*Required action*
In the listing below, find each line holding "bytes" and copy it.

*Provided data*
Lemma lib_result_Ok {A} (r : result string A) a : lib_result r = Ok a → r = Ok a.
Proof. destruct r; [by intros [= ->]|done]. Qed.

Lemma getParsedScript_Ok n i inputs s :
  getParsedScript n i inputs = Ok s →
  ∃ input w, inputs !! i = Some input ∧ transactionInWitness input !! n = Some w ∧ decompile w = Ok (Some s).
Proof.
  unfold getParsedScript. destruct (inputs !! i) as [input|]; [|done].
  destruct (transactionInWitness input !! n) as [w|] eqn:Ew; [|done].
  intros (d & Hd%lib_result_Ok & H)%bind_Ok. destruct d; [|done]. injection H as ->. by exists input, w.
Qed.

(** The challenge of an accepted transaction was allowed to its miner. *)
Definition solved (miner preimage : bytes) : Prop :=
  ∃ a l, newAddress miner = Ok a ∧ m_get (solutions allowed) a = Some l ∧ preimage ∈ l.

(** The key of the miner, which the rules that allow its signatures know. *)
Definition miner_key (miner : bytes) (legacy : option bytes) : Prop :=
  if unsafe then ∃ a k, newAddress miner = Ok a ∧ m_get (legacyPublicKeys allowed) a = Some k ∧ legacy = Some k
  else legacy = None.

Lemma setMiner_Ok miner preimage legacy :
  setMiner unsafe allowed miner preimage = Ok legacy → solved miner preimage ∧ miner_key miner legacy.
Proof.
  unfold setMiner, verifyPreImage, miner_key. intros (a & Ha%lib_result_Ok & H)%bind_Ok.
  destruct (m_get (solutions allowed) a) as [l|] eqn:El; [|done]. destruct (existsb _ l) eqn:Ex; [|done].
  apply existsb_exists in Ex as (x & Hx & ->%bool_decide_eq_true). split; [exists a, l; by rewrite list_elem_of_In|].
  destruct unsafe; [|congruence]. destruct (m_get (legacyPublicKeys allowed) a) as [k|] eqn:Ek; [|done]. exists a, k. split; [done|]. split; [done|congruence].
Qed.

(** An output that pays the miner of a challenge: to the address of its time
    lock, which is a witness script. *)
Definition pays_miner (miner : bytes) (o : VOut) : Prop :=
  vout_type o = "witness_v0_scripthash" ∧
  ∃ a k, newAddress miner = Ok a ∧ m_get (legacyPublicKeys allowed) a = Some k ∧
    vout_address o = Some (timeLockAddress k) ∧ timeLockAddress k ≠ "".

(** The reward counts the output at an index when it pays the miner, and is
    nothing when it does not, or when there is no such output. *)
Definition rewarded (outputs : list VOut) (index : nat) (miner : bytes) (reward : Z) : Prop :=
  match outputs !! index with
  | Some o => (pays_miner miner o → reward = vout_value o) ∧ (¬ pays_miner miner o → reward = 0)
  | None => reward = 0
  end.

*Exercise result*
Definition solved (miner preimage : bytes) : Prop :=
Definition miner_key (miner : bytes) (legacy : option bytes) : Prop :=
Definition pays_miner (miner : bytes) (o : VOut) : Prop :=
Definition rewarded (outputs : list VOut) (index : nat) (miner : bytes) (reward : Z) : Prop :=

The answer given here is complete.